- [Problem] Within the listing below, please show every line carrying the string "EqDecision".

- [Entries provided]
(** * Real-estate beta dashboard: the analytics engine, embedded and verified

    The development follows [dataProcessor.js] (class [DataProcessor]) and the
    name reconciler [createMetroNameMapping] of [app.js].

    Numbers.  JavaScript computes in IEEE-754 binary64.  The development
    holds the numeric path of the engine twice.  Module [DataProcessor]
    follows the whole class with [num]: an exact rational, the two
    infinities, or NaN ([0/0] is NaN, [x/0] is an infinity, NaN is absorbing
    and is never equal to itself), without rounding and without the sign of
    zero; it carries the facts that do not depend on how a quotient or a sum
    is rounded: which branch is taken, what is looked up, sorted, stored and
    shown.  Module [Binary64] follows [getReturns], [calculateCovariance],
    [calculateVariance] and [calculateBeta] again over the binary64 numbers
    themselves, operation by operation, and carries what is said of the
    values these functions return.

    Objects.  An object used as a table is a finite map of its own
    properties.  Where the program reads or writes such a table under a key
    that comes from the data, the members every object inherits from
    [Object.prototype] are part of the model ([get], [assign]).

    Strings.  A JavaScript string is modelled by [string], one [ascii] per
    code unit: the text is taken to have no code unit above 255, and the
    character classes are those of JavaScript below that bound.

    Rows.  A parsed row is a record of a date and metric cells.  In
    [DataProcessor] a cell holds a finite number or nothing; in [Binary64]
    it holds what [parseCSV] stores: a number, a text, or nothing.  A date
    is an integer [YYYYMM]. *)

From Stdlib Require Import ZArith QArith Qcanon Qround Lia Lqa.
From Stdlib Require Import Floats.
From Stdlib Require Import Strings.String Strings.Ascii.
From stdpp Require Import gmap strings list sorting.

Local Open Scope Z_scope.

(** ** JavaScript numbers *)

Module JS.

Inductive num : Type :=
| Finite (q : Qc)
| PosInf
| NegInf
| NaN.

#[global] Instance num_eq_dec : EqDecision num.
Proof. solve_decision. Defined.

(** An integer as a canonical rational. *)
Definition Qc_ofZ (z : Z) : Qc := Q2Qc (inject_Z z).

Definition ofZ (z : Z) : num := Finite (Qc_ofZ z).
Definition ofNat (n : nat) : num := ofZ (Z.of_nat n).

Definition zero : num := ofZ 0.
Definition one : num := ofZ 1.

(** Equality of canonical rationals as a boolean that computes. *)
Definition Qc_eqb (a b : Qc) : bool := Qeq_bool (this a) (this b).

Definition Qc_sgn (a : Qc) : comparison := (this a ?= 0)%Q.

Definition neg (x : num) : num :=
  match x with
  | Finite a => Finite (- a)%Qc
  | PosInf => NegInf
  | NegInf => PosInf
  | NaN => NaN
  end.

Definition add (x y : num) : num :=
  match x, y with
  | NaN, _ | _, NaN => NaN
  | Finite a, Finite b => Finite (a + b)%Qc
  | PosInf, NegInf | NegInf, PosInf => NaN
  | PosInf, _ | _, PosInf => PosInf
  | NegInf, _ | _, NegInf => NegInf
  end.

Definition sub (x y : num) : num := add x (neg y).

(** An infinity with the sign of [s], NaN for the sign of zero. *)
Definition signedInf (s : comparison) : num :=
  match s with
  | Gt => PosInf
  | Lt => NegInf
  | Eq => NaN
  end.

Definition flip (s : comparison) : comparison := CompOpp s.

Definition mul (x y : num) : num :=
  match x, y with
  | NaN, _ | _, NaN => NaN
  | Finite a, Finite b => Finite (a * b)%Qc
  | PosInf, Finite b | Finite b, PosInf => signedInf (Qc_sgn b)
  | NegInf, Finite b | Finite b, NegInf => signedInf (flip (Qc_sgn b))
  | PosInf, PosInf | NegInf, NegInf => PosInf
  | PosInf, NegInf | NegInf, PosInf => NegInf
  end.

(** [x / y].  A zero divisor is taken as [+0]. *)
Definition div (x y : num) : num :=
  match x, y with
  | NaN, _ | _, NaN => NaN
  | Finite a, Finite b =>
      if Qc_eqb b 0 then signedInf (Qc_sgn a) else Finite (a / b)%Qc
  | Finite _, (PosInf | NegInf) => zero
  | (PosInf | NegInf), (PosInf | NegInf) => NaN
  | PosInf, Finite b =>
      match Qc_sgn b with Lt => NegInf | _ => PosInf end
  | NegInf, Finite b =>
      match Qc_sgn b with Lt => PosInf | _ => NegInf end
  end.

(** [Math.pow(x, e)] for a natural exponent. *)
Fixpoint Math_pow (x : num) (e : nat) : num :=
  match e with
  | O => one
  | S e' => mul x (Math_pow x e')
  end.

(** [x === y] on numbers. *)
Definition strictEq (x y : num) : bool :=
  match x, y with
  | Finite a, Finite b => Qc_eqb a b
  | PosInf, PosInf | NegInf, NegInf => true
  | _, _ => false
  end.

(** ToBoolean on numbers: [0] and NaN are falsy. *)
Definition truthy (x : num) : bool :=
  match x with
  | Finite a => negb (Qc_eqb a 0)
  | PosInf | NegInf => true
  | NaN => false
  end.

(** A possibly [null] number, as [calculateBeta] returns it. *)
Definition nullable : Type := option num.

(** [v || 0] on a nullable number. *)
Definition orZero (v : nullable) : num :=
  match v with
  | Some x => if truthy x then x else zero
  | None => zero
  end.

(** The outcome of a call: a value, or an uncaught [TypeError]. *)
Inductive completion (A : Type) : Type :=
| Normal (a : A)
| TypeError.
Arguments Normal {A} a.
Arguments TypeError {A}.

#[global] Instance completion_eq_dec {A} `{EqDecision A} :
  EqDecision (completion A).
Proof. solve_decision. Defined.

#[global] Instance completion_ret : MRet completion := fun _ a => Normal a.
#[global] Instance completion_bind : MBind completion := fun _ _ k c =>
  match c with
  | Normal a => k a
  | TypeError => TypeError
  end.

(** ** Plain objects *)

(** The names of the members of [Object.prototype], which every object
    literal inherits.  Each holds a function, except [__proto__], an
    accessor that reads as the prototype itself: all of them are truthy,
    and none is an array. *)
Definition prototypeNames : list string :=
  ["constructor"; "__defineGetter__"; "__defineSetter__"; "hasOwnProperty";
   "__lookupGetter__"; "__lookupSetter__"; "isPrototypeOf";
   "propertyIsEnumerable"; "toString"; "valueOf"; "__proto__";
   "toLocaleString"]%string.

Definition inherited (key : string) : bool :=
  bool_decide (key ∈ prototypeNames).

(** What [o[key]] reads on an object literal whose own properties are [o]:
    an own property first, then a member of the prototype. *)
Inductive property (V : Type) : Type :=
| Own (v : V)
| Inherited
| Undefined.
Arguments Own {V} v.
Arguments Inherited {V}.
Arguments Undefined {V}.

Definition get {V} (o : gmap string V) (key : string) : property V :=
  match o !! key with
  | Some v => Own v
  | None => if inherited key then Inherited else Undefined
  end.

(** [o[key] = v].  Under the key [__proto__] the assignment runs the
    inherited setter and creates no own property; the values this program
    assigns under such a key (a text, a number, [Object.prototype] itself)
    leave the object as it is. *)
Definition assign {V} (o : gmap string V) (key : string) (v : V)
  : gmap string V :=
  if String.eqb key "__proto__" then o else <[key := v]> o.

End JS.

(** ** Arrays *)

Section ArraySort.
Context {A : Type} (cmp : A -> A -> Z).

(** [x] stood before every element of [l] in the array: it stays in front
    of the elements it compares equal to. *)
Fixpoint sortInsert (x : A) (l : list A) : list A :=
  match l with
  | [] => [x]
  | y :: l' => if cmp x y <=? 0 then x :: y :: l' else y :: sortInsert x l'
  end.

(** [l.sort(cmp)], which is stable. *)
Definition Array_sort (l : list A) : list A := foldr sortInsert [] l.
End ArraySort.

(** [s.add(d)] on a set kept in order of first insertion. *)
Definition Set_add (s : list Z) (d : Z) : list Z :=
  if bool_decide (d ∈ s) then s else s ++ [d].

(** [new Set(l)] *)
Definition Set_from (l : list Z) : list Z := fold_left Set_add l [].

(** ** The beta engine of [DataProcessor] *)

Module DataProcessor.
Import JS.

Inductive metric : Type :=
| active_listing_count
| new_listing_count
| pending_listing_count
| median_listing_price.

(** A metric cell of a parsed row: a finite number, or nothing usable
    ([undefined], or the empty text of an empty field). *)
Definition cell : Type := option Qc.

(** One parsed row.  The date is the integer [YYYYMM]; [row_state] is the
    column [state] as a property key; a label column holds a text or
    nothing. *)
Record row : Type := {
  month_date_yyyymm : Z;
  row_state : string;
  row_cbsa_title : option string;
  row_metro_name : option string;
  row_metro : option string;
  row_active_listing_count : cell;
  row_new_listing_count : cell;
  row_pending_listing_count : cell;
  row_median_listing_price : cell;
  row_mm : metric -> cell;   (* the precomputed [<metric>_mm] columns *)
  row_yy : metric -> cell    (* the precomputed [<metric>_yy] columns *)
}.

- [Exercise solution]
#[global] Instance num_eq_dec : EqDecision num.
#[global] Instance completion_eq_dec {A} `{EqDecision A} :
  EqDecision (completion A).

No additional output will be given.